─── Record extracts ───
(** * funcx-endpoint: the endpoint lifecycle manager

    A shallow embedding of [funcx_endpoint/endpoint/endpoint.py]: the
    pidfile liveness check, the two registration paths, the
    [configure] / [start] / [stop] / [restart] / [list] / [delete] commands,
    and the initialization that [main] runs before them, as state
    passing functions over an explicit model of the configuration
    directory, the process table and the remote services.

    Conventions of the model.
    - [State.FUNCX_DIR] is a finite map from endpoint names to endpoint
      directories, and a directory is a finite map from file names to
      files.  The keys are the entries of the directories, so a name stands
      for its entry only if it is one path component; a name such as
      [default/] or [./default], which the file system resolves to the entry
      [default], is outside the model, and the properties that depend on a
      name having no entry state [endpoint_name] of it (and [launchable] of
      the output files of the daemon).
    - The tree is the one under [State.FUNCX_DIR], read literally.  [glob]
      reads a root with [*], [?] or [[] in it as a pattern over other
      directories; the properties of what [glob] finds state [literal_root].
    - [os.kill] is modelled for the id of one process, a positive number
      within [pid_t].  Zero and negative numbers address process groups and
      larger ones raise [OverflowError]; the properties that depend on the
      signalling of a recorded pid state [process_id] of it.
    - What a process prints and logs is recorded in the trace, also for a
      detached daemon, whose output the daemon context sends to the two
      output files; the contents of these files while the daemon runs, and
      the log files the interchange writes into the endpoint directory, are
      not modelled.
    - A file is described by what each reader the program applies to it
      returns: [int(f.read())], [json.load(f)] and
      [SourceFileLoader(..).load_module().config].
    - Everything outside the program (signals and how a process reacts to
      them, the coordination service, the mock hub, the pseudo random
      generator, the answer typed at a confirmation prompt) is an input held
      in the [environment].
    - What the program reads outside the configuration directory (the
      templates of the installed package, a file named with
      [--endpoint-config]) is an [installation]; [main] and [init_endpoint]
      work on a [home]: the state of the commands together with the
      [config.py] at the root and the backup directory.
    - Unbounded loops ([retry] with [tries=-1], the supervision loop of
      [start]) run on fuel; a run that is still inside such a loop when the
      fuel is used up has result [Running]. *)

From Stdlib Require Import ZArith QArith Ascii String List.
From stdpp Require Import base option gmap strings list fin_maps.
───
◆ **Exercise brief**
From the entries above, restate word for word the lines from the line containing "in the [environment]." to the line containing "work on a [home]: the", both ends included, and nothing more.

◆ **Output for this task**
      in the [environment].
    - What the program reads outside the configuration directory (the
      templates of the installed package, a file named with
      [--endpoint-config]) is an [installation]; [main] and [init_endpoint]
      work on a [home]: the state of the commands together with the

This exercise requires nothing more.